I leaned down and placed my forehead on Benji’s cheek and talked to him calmly as the propofol began to put him to sleep. His nerves settled. The OR nurses, women I didn’t know, rushed me away with a “Bye, Mom,” insisting Benji was asleep. I told them I liked to wait for his telltale yawn. It didn’t come, and I was shooed away as they began occupying their assigned roles. Sure enough, just as I neared the door, I heard one of them say, “It’s okay, buddy.” I knew he wasn’t asleep yet. I stayed and said I love you loudly. His yawn followed.

Benjamin was very sleepy when he came back from surgery. He woke up and went immediately back to sleep for a long, deep nap. We let him rest. He clearly needed it.

By the time Benji was ready to leave, we had been at the hospital for ten long hours. We stopped to pick up the medicines he would begin tonight: Prednisone and 6MP (tomorrow I’ll pick up the rescue drug Leucovorin). Gana brought Banyan to us as we arrived home, and we all shared a pot of soup.
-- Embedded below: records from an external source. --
(** * remark-ascii-slugs: heading slugs of the blog's Markdown pipeline

    Shallow embedding of [src/lib/remark-ascii-slugs.mjs] together with the
    parts of its two dependencies that the plugin runs:
    - [github-slugger] (the [slug] function and the [Slugger] class with its
      [occurrences] table), and
    - [unist-util-visit] (the pre-order walk calling the visitor on every
      node whose type is "heading").

    JavaScript strings are sequences of UTF-16 code units; the embedding
    keeps them as lists of code units.  What the JavaScript runtime and the
    Unicode tables of [github-slugger] compute on arbitrary strings is a
    parameter of the development (class [Runtime]); an instance that is
    exact on strings of code units up to U+00FF is used to evaluate the
    plugin on concrete headings. *)

From Stdlib Require Import DecimalN.
From stdpp Require Import gmap strings list fin_maps.

Set Warnings "-clear-no-such-hyp".

(** ** JavaScript strings *)

(** A JavaScript string value is modelled by the [list N] of its UTF-16
    code units.  The two characters the slugger handles by name: *)
Definition HYPHEN : N := 45.
Definition SPACE : N := 32.

(** Code units of an ASCII literal of the source ([string] is Rocq's byte
    string; used for literals and for reading UTF-8 test inputs). *)
Definition byte_of (a : Ascii.ascii) : N := Ascii.N_of_ascii a.

(** UTF-8 decoding of a Rocq string literal into UTF-16 code units, for
    scalar values up to U+FFFF (one to three bytes); the headings used
    below are written this way.  Bytes that do not start such a sequence
    are passed through. *)
Fixpoint utf16 (s : string) : list N :=
  match s with
  | EmptyString => []
  | String a s1 =>
      let b0 := byte_of a in
      if (b0 <? 128)%N then b0 :: utf16 s1
      else match s1 with
           | String a1 s2 =>
               let b1 := byte_of a1 in
               if (b0 <? 224)%N
               then ((b0 - 192) * 64 + (b1 - 128))%N :: utf16 s2
               else match s2 with
                    | String a2 s3 =>
                        let b2 := byte_of a2 in
                        ((b0 - 224) * 4096 + (b1 - 128) * 64 + (b2 - 128))%N
                          :: utf16 s3
                    | EmptyString => [b0; b1]
                    end
           | EmptyString => [b0]
           end
  end.

(** [Number.prototype.toString] on a non-negative integer counter: its
    decimal digits, most significant first, no leading zero. *)
Fixpoint digits (d : Decimal.uint) : list N :=
  match d with
  | Decimal.Nil => []
  | Decimal.D0 r => 48%N :: digits r
  | Decimal.D1 r => 49%N :: digits r
  | Decimal.D2 r => 50%N :: digits r
  | Decimal.D3 r => 51%N :: digits r
  | Decimal.D4 r => 52%N :: digits r
  | Decimal.D5 r => 53%N :: digits r
  | Decimal.D6 r => 54%N :: digits r
  | Decimal.D7 r => 55%N :: digits r
  | Decimal.D8 r => 56%N :: digits r
  | Decimal.D9 r => 57%N :: digits r
  end.

Definition toString (n : N) : list N := digits (N.to_uint n).

Definition is_digit (c : N) : bool := (48 <=? c)%N && (c <=? 57)%N.

(** ** The runtime: what the plugin calls and does not define *)

(** [normalizeNFD s] is [s.normalize("NFD")], [toLowerCase s] is
    [s.toLowerCase()], and [regex_remove s] is [s.replace(regex, '')] for
    the character table [regex] of github-slugger ([regex.js]).  The laws
    are the properties of these functions that the development relies on:
    the empty string is a fixed point of the two string methods, replacing
    matches by the empty string leaves a subsequence, and lower-casing
    sends ASCII strings to ASCII strings. *)
Class Runtime := {
  normalizeNFD : list N → list N;
  toLowerCase : list N → list N;
  regex_remove : list N → list N;
  normalizeNFD_nil : normalizeNFD [] = [];
  toLowerCase_nil : toLowerCase [] = [];
  regex_remove_sublist s : sublist (regex_remove s) s;
  toLowerCase_ascii s :
    Forall (λ c, (c < 128)%N) s → Forall (λ c, (c < 128)%N) (toLowerCase s)
}.

(** ** remark-ascii-slugs.mjs: stripDiacritics *)

(** The character class of the regular expression of [stripDiacritics]:
    the code units U+0300 to U+036F. *)
Definition combining_mark (c : N) : bool := (768 <=? c)%N && (c <=? 879)%N.

(** [stripDiacritics(str)]: [str.normalize("NFD")] with every match of
    that class replaced by the empty string. *)
Definition stripDiacritics {R : Runtime} (str : list N) : list N :=
  filter (λ c, combining_mark c = false) (normalizeNFD str).

(** ** github-slugger *)

(** [value.replace(/ /g, '-')] *)
Definition replace_spaces (value : list N) : list N :=
  (λ c, if decide (c = SPACE) then HYPHEN else c) <$> value.

(** The exported function [slug(value, maintainCase)] with [maintainCase]
    false, on a string:
    [value.toLowerCase().replace(regex, '').replace(/ /g, '-')]. *)
Definition slug {R : Runtime} (value : list N) : list N :=
  replace_spaces (regex_remove (toLowerCase value)).

(** The [occurrences] table of a [Slugger]: a prototype-less object used
    as a map from emitted slugs to counters. *)
Abbreviation occurrences := (gmap (list N) N).

(** [originalSlug + '-' + n] *)
Definition suffixed (originalSlug : list N) (n : N) : list N :=
  originalSlug ++ HYPHEN :: toString n.

(** The loop and the final store of the method [Slugger.slug]:
<<
    while (own.call(self.occurrences, result)) {
      self.occurrences[originalSlug]++
      result = originalSlug + '-' + self.occurrences[originalSlug]
    }
    self.occurrences[result] = 0
    return result
>>
    [fuel] bounds the number of evaluations of the loop condition; [None]
    stands for a loop that has not finished within the fuel, and for the
    increment of an absent counter (not a number in JavaScript).
    [Slugger_slug_total] shows that neither happens. *)
Fixpoint slug_loop (fuel : nat) (originalSlug result : list N)
    (occ : occurrences) : option (list N * occurrences) :=
  match fuel with
  | O => None
  | S fuel' =>
      match occ !! result with
      | Some _ =>
          match occ !! originalSlug with
          | Some n =>
              slug_loop fuel' originalSlug (suffixed originalSlug (n + 1))
                (<[originalSlug := (n + 1)%N]> occ)
          | None => None
          end
      | None => Some (result, <[result := 0%N]> occ)
      end
  end.

(** Computations that use a [Slugger]: the [occurrences] table is threaded
    through, and a computation may fail to produce a result. *)
Definition M (A : Type) : Type := occurrences → option (A * occurrences).

Definition ret {A} (a : A) : M A := λ occ, Some (a, occ).

Definition bind {A B} (m : M A) (f : A → M B) : M B :=
  λ occ, match m occ with
         | Some (a, occ') => f a occ'
         | None => None
         end.

Notation "x <- m ;; k" := (bind m (λ x, k))
  (at level 100, m at next level, right associativity, only parsing).

(** [slugger.slug(value)]: the base slug, then the loop.  The condition is
    evaluated at most once per key of the table and once more. *)
Definition Slugger_slug {R : Runtime} (value : list N) : M (list N) :=
  λ occ, slug_loop (S (size occ)) (slug value) (slug value) occ.

(** A computation run on every element of an array, left to right. *)
Definition mapM {A B} (f : A → M B) : list A → M (list B) :=
  fix go (l : list A) : M (list B) :=
    match l with
    | [] => ret []
    | a :: r =>
        b <- f a ;;
        r1 <- go r ;;
        ret (b :: r1)
    end.

(** [new Slugger()]: [reset()] sets [occurrences] to an empty object. *)
Definition new_Slugger : occurrences := ∅.

(** ** The document tree (mdast) *)

(** [node.data]: the fields the plugin writes ([hProperties], a map of
    element attributes, and [id]) and the other entries of the bag. *)
Record node_data := NodeData {
  hProperties : option (gmap string (list N));
  data_id : option (list N);
  data_rest : gmap string (list N)
}.

(** A node: its [type] tag, its [value] (text and inlineCode nodes), its
    [children] (empty for a leaf), its optional [data] bag and the other
    fields ([depth], [url], [position], ...). *)
#[warnings="-register-all"]
Inductive node := Node {
  type : string;
  value : option (list N);
  children : list node;
  data : option node_data;
  fields : gmap string (list N)
}.

(** ** remark-ascii-slugs.mjs: the visitor *)

(** [(c) => c.type === "text" || c.type === "inlineCode"] *)
Definition text_or_inlineCode (c : node) : bool :=
  bool_decide (type c = "text") || bool_decide (type c = "inlineCode").

(** [.map((c) => c.value).join("")]: [join] reads a missing value as the
    empty string. *)
Definition join_values (cs : list node) : list N :=
  concat ((λ c, default [] (value c)) <$> cs).

(** The [text] of a heading node. *)
Definition heading_text (n : node) : list N :=
  join_values (filter (λ c, text_or_inlineCode c = true) (children n)).

(** The four statements after the slug is computed:
<<
    if (!node.data) node.data = {};
    if (!node.data.hProperties) node.data.hProperties = {};
    node.data.hProperties.id = slug;
    node.data.id = slug;
>> *)
Definition empty_data : node_data :=
  {| hProperties := None; data_id := None; data_rest := ∅ |}.

Definition write_slug (s : list N) (d : option node_data) : node_data :=
  let d1 := default empty_data d in
  let hp := default ∅ (hProperties d1) in
  {| hProperties := Some (<["id" := s]> hp);
     data_id := Some s;
     data_rest := data_rest d1 |}.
Benji has to take his 6MP no less than two hours after eating, so tonight was our first night back “on the clock” after dinner. This made for a late bedtime, but we took advantage of it with the first few innings of The World Series. Maybe the Rays will make it there next year.

There’s a full moon tonight, an auspicious time to fulfill intentions. I’m so grateful for Benji to be entering this maintenance phase. I spoke with his sweet teacher tonight. She was so concerned and so accommodating. I told her that he may or may not go to school tomorrow. We will see how he feels in the morning. I’m learning to take this recovery, this life, one day at a time.